Si on est en train de s’organiser, pis c’est des femmes qui organisent des services pour les gens en milieu urbain, ben punch up avec nous autres, don’t punch down!, conclut-il.

Les femmes représentent 50 % de la société autochtone. En rétablissant l’équilibre hommes-femmes, on se donnerait le pouvoir collectif d’agir concrètement sur notre avenir comme peuple, soutient Édith Cloutier.

Je pense que l’ego, il faut mettre ça de côté. Ce sont les gens, les Autochtones, qui doivent être au coeur de nos revendications. Il ne faut pas qu’ils tombent dans des craques de services. Il y a encore un plafond de verre. Moi, je compte sur la jeunesse autochtone pour cette ouverture d’esprit. Tout est possible, conclut Tanya Sirois.

Les centres d’amitié, des partenaires importants, assure l’APNQL

L'Assemblée des Premières Nations Québec-Labrador a décliné notre demande d’entrevue, mais dans une déclaration écrite, son chef, Ghislain Picard, assure que les centres d’amitié sont des partenaires importants.

Plusieurs de ces centres ont une relation directe et concrète avec un ou des gouvernements locaux des Premières Nations, assure-t-il.

Gros plan du chef de l’Assemblée des Premières Nations Québec-Labrador (APNQL), Ghislain Picard.
Le chef de l’Assemblée des Premières Nations Québec-Labrador (APNQL), Ghislain Picard.Photo : Radio-Canada / Ivanoh Demers

Sans se prononcer sur la pression indue ou les actes d’intimidation posés par des membres de conseils de bande à l’endroit de dirigeantes de centres d’amitié, l’APNQL affirme avoir à cœur d’améliorer la relation entre les centres d’amitié et les conseils de bande.

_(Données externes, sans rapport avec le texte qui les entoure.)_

(* ===== verification/ArcFacts.v ===== *)
(** * The recency lists of the adaptive policy: facts *)

From S2P Require Import Prelude Dll KeyArena KeyedLists ArcList.

(** The keys of a recency list, most recent first. *)
Definition lru_repr (b : BaseLruList) (ks : list PolicyKey) : Prop :=
  keyed (lru_arena b) (fun _ : unit => Some (lru_list b)) (fun k => pair tt <$> lru_index b !! k) (fun _ => ks).

Section lru.
Implicit Types (b : BaseLruList) (ks : list PolicyKey) (k : PolicyKey).

Lemma lru_repr_nodup b ks : lru_repr b ks -> NoDup ks.
Proof. intros K. by apply (keyed_nodup _ _ _ _ K tt). Qed.

Lemma lru_index_in b ks k : lru_repr b ks -> k ∈ ks <-> is_Some (lru_index b !! k).
Proof.
  intros K. pose proof (keyed_mem _ _ _ _ K k tt) as Hm. cbn beta in Hm. rewrite Hm. destruct (lru_index b !! k) as [i|]; cbn.
  - split; [done|]. by exists i.
  - split; [by intros [? ?]|by intros [? ?]].
Qed.

Lemma lru_index_notin b ks k : lru_repr b ks -> k ∉ ks <-> lru_index b !! k = None.
Proof. intros K. rewrite (lru_index_in b ks k K). by rewrite <- eq_None_not_Some. Qed.

Lemma lru_size_repr b ks : lru_repr b ks -> lru_size b = Z.of_nat (length ks).
Proof.
  intros K. unfold lru_size. f_equal. rewrite <- size_dom. rewrite <- (size_list_to_set (C := gset string) ks) by by eapply lru_repr_nodup.
  f_equal. apply set_eq. intros k. rewrite elem_of_dom, elem_of_list_to_set. symmetry. by apply lru_index_in.
Qed.

Lemma lru_new_repr c : lru_repr (lru_new c) [].
Proof. eapply keyed_ext; [| | |apply (keyed_empty (fun _ : unit => Some new_list))]; try done. by intros [] l [= <-]. Qed.

Lemma lru_reset_repr b : lru_repr (lru_reset b) [].
Proof. apply (lru_new_repr (lru_capacity b)). Qed.

Lemma lru_set_capacity_repr c b ks : lru_repr b ks -> lru_repr (lru_set_capacity c b) ks.
Proof. done. Qed.

(** One list: updating it at its only name is replacing it. *)
Lemma lru_repr_intro c a l ix L ix' (ks : unit -> list PolicyKey) ks' :
  keyed a L ix' ks -> L tt = Some l -> (forall k, pair tt <$> ix !! k = ix' k) -> ks tt = ks' ->
  lru_repr (mkLru c a l ix) ks'.
Proof.
  intros K EL Hix <-. eapply keyed_ext; [| | |exact K]; cbn; [|done|by intros []]. intros []. by rewrite EL.
Qed.

Lemma lru_refront_repr b ks k i :
  lru_repr b ks -> lru_index b !! k = Some i -> lru_repr (lru_refront i b) (k :: without k ks).
Proof.
  intros K Ek. unfold lru_refront. destruct (list_unlink (lru_list b) i (lru_arena b)) as [l1 a1] eqn:E1.
  destruct (list_link_front l1 i a1) as [l2 a2] eqn:E2.
  pose proof (keyed_move _ _ _ _ K k tt i (lru_list b) tt l1) as M. cbn beta in M. rewrite Ek, E1 in M. cbn [fst snd] in M. rewrite E2 in M.
  specialize (M eq_refl eq_refl eq_refl). cbn [fst snd] in M. eapply lru_repr_intro; [exact M|apply set_at_eq| |by rewrite !set_at_eq].
  intros j. destruct (decide (j = k)) as [->|Hne]; [by rewrite set_key_eq, Ek|by rewrite set_key_ne].
Qed.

Il faut sans doute encourager cette relation de proximité qui est tout à l'avantage de la clientèle. La relation entre les centres d’amitié et nos gouvernements locaux gagnerait à être axée sur des enjeux de services plutôt que politiques, à se situer le plus près possible de la clientèle qui bénéficie de ces services, indique-t-il.

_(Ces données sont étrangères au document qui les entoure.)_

Lemma qr_remove k e : ix !! k = Some e ->
  let r := list_unlink l (fe_node e) a in
  queue_repr (arena_release (fe_node e) r.2) r.1 (delete k ix) (queue_remove k q).
Proof.
  intros Ek r. destruct (qr_entry k e Ek) as (q1 & q2 & Eq). pose proof qr_nodup as Hnd. rewrite Eq in Hnd.
  destruct (queue_replace_split k (fe_buffer e) q1 _ q2 Hnd) as [_ Er]. rewrite Eq, Er.
  pose proof (keyed_remove _ _ _ _ (qr_keyed _ _ _ _ R) k tt (fe_node e) l) as M. cbn beta in M. rewrite Ek in M.
  specialize (M eq_refl eq_refl). fold r in M. eapply qr_intro; [exact M|apply set_at_eq|..].
  - intros j. destruct (decide (j = k)) as [->|Hne]; [by rewrite set_key_eq, lookup_delete_eq|by rewrite set_key_ne, lookup_delete_ne].
  - rewrite set_at_eq, Eq, !fmap_app, fmap_cons. rewrite fmap_app, fmap_cons in Hnd. by apply without_split.
  - intros j. pose proof (qr_find _ _ _ _ R j) as E. rewrite Eq, find_eq_split in E by done.
    destruct (decide (j = k)) as [->|Hne]; [|by rewrite lookup_delete_ne]. rewrite lookup_delete_eq. symmetry. apply queue_find_none.
    rewrite fmap_app. rewrite fmap_app, fmap_cons in Hnd. apply NoDup_app in Hnd as (_ & Hx & Hc). apply NoDup_cons in Hc as [Hc _].
    rewrite elem_of_app. intros [H|H]; [|done]. apply (Hx k H). set_solver.
Qed.

Lemma find_app_notin k b j (q' : queue) : k ∉ q'.*1 ->
  queue_find j (q' ++ [(k, b)]) = if decide (j = k) then Some b else queue_find j q'.
Proof.
  unfold queue_find. induction q' as [|[i c] q' IH]; cbn.
  - intros _. case_bool_decide; destruct (decide (j = k)); subst; done.
  - rewrite not_elem_of_cons. intros [H1 H2]. specialize (IH H2). case_bool_decide as E; cbn; [|done].
    subst. by rewrite decide_False.
Qed.

Lemma qr_append k b : ix !! k = None ->
  let r := list_link_back l (arena_alloc k a).1 (arena_alloc k a).2 in
  queue_repr r.2 r.1 (<[k := mkFifoEntry b (arena_alloc k a).1]> ix) (q ++ [(k, b)]).
Proof.
  intros Ek r. pose proof (qr_find _ _ _ _ R k) as E. rewrite Ek in E. cbn in E. symmetry in E. apply queue_find_none in E.
  pose proof (keyed_insert_back _ _ _ _ (qr_keyed _ _ _ _ R) k tt l) as M. cbn beta in M. rewrite Ek in M.
  specialize (M eq_refl eq_refl). fold r in M. eapply qr_intro; [exact M|apply set_at_eq|..].
  - intros j. destruct (decide (j = k)) as [->|Hne]; [by rewrite set_key_eq, lookup_insert_eq|by rewrite set_key_ne, lookup_insert_ne].
  - by rewrite set_at_eq, fmap_app.
  - intros j. rewrite find_app_notin by done. destruct (decide (j = k)) as [->|Hne]; [by rewrite lookup_insert_eq|].
    rewrite lookup_insert_ne by done. apply R.
Qed.

Lemma qr_replace k e b : ix !! k = Some e ->
  queue_repr a l (<[k := mkFifoEntry b (fe_node e)]> ix) (queue_replace k b q).
Proof.
  intros Ek. destruct (qr_entry k e Ek) as (q1 & q2 & Eq). pose proof qr_nodup as Hnd. rewrite Eq in Hnd.
  destruct (queue_replace_split k b q1 _ q2 Hnd) as [Er _]. rewrite Eq, Er.
  assert ((q1 ++ (k, b) :: q2).*1 = q.*1) as Ek' by (by rewrite Eq, !fmap_app, !fmap_cons).
  eapply qr_intro; [apply R|done| |by rewrite Ek'|].
  - intros j. destruct (decide (j = k)) as [->|Hne]; [by rewrite lookup_insert_eq, Ek|by rewrite lookup_insert_ne].
  - intros j. rewrite find_eq_split by (by rewrite Ek'; apply qr_nodup). pose proof (qr_find _ _ _ _ R j) as E.
    rewrite Eq, find_eq_split in E by done.
    destruct (decide (j = k)) as [->|Hne]; [by rewrite lookup_insert_eq|by rewrite lookup_insert_ne].
Qed.

Lemma qr_front : match l_head l with
  | None => q = []
  | Some i => exists b rest, q = (arena_key a i, b) :: rest /\ ix !! arena_key a i = Some (mkFifoEntry b i)
  end.
Proof.
  pose proof (keyed_head _ _ _ _ (qr_keyed _ _ _ _ R) tt l eq_refl) as H. cbn beta in H. destruct (l_head l) as [i|].
  - destruct H as [H1 H2]. destruct q as [|[k b] rest] eqn:Eq; [done|]. cbn in H1. injection H1 as ->. exists b, rest. split; [done|].
    pose proof (qr_find _ _ _ _ R (arena_key a i)) as E. unfold queue_find in E. cbn in E. rewrite bool_decide_eq_true_2 in E by done.
    destruct (ix !! arena_key a i) as [[b' j]|]; cbn in *; [|done]. congruence.
  - by destruct q.
Qed.
End queue_repr.

(** ** Eviction *)

Lemma queue_trim_spec cap q : 0 <= cap -> Forall (fun x => buffer_ok x.2) q ->
  queue_total (queue_trim cap q).2 <= cap /\ (exists d, q = d ++ (queue_trim cap q).2 /\ (queue_trim cap q).1 = d.*2).
Proof.
  intros Hc. induction 1 as [|[k b] q Hb Hq IH]; cbn [queue_trim]; [split; [done|by exists []]|].
  case_if; zbool; cbn [fst snd]; [split; [done|by exists []]|].
  destruct IH as [H1 (d & H2 & H3)]. destruct (queue_trim cap q) as [out rest]. cbn [fst snd] in *. split; [done|].
  exists ((k, b) :: d). cbn. by rewrite <- H2, H3.
Qed.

« Ces centres contribuent à développer [...] et à maintenir la complémentarité et la continuité des services que nos gouvernements locaux recherchent pour leur population. »

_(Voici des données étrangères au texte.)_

(* ===== verification/SlruFacts.v ===== *)
(** * Segmented recency: the shards and their byte counts *)

From S2P Require Import Prelude Types Hashes Dll KeyArena KeyedLists Fifo FifoSpec Slru.

Abbreviation list_id := (nat * nat)%type.

Definition entry_space (e : SlruEntry) : Z := cache_buffer_space (se_buffer e).
Definition space_of (ix : gmap string SlruEntry) (k : string) : Z := default 0 (entry_space <$> ix !! k).
Definition spaces (ix : gmap string SlruEntry) (l : list string) : Z := foldr (fun k acc => space_of ix k + acc) 0 l.

Definition lists_of (s : ReplacementSlru) (id : list_id) : option KeyList := seg_list s id.1 id.2.
Definition entry_id (e : SlruEntry) : list_id := (se_segment e, se_lru e).
Definition places (s : ReplacementSlru) (k : string) : option (list_id * nat) :=
  (fun e => (entry_id e, se_node e)) <$> slru_index s !! k.

(** The keys of every list, the byte counts they add up to. *)
Record slru_repr (s : ReplacementSlru) (ks : list_id -> list string) : Prop := {
  sr_keyed : keyed (slru_arena s) (lists_of s) (places s) ks;
  sr_list_used : forall id l, lists_of s id = Some l -> l_used l = spaces (slru_index s) (ks id);
  sr_segment : forall sg x, slru_segments s !! sg = Some x ->
    length (sg_lists x) = SLRU_LIST_COUNT /\
    sg_used x = spaces (slru_index s) (ks (sg, HOT_LRU)) + spaces (slru_index s) (ks (sg, WARM_LRU))
              + spaces (slru_index s) (ks (sg, COLD_LRU));
  sr_used : slru_used_space s = map_sum entry_space (slru_index s);
  sr_total : map_sum entry_space (slru_index s) <= u64_max;
  sr_buffers : forall k e, slru_index s !! k = Some e -> buffer_ok (se_buffer e)
}.

Lemma space_of_nonneg ix k : (forall k e, ix !! k = Some e -> buffer_ok (se_buffer e)) -> 0 <= space_of ix k.
Proof. intros H. unfold space_of. destruct (ix !! k) as [e|] eqn:E; cbn; [|done]. apply space_nonneg. by eapply H. Qed.

Lemma spaces_cons ix k l : spaces ix (k :: l) = space_of ix k + spaces ix l.
Proof. done. Qed.

Lemma spaces_nonneg ix l : (forall k e, ix !! k = Some e -> buffer_ok (se_buffer e)) -> 0 <= spaces ix l.
Proof. intros H. induction l as [|k l IH]; [done|]. rewrite spaces_cons. pose proof (space_of_nonneg ix k H). lia. Qed.

Lemma spaces_ext ix ix' l : (forall k, k ∈ l -> space_of ix' k = space_of ix k) -> spaces ix' l = spaces ix l.
Proof. induction l as [|k l IH]; intros H; [done|]. rewrite !spaces_cons, H by set_solver. rewrite IH; [done|]. intros; apply H. set_solver. Qed.

Lemma spaces_without ix k l : NoDup l -> k ∈ l -> spaces ix l = space_of ix k + spaces ix (without k l).
Proof.
  intros Hnd Hk. apply list_elem_of_split in Hk as (l1 & l2 & ->). rewrite without_split by done. clear Hnd.
  induction l1 as [|x l1 IH]; [done|]. cbn [app]. rewrite !spaces_cons, IH. lia.
Qed.

(** ** Reading through the updates *)

Lemma lists_set_list sg lru l s id :
  is_Some (lists_of s (sg, lru)) -> lists_of (set_list sg lru l s) id = set_at (sg, lru) (Some l) (lists_of s) id.
Proof.
  unfold lists_of, seg_list, set_list. destruct id as [sg' lru']; cbn. intros [x Hx].
  destruct (slru_segments s !! sg) as [y|] eqn:Ey; [|done]. cbn in Hx. unfold set_at.
  destruct (decide (sg' = sg)) as [->|Hne].
  - rewrite list_lookup_alter_eq, Ey. cbn. destruct (decide (lru' = lru)) as [->|Hl].
    + rewrite decide_True by done. apply list_lookup_insert_eq. apply (lookup_lt_Some _ _ _ Hx).
    + rewrite decide_False by congruence. rewrite list_lookup_insert_ne by done. by rewrite Ey.
  - rewrite list_lookup_alter_ne by done. by rewrite decide_False by congruence.
Qed.

Lemma lists_add_used sg f s id : lists_of (add_used sg f s) id = lists_of s id.
Proof.
  unfold lists_of, seg_list, add_used. destruct id as [sg' lru]; cbn. destruct (decide (sg' = sg)) as [->|Hne].
  - rewrite list_lookup_alter_eq. by destruct (slru_segments s !! sg).
  - by rewrite list_lookup_alter_ne.
Qed.

Lemma foldr_alter_used (g : SlruSegment -> SlruSegment) (sgs : list SlruSegment) i x :
  sgs !! i = Some x ->
  foldr (fun x acc => sg_used x + acc) 0 (alter g i sgs) = foldr (fun x acc => sg_used x + acc) 0 sgs + (sg_used (g x) - sg_used x).
Proof.
  revert i. induction sgs as [|z sgs IH]; intros [|i] H; cbn in *; [done|done|injection H as ->; lia|]. rewrite (IH i H). lia.
Qed.

Lemma segment_used_le s sg x : (forall y, y ∈ slru_segments s -> 0 <= sg_used y) ->
  slru_segments s !! sg = Some x -> sg_used x <= slru_used_space s.
Proof.
  unfold slru_used_space. generalize (slru_segments s). intros sgs. revert sg. induction sgs as [|y sgs IH]; intros [|i] Hn H; cbn in *; [done|done|..].
  - injection H as ->. assert (0 <= foldr (fun x acc => sg_used x + acc) 0 sgs); [|lia]. clear -Hn.
    induction sgs as [|z sgs IH]; cbn; [done|]. assert (0 <= sg_used z) by (apply Hn; set_solver). assert (0 <= foldr (fun x acc => sg_used x + acc) 0 sgs); [|lia].
    apply IH. intros y Hy. apply Hn. set_solver.
  - assert (0 <= sg_used y) by (apply Hn; set_solver). assert (sg_used x <= foldr (fun x acc => sg_used x + acc) 0 sgs); [|lia].
    eapply IH; [|done]. intros z Hz. apply Hn. set_solver.
Qed.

— Une citation de  Ghislain Picard, chef de l'APNQL

L’organisation représentant 43 conseils de bande souligne également que ses membres sont tenus, depuis une résolution adoptée en 2005, de collaborer avec les organisations non gouvernementales, telles que le Regroupement des centres d'amitié autochtones du Québec et Femmes autochtones du Québec, sur l'ensemble des enjeux, incluant l'amélioration des programmes et services offerts aux citoyens de Premières Nations hors réserve/hors communauté.

En se ralliant tous autour des besoins de notre population, ces partenaires pourront certainement améliorer la continuité et la complémentarité des services qui est une priorité pour nos chefs, conclut Ghislain Picard.

Il n'a pas été possible de joindre un des représentants du Conseil des Atikamekw de Manawan avant la diffusion de ce reportage.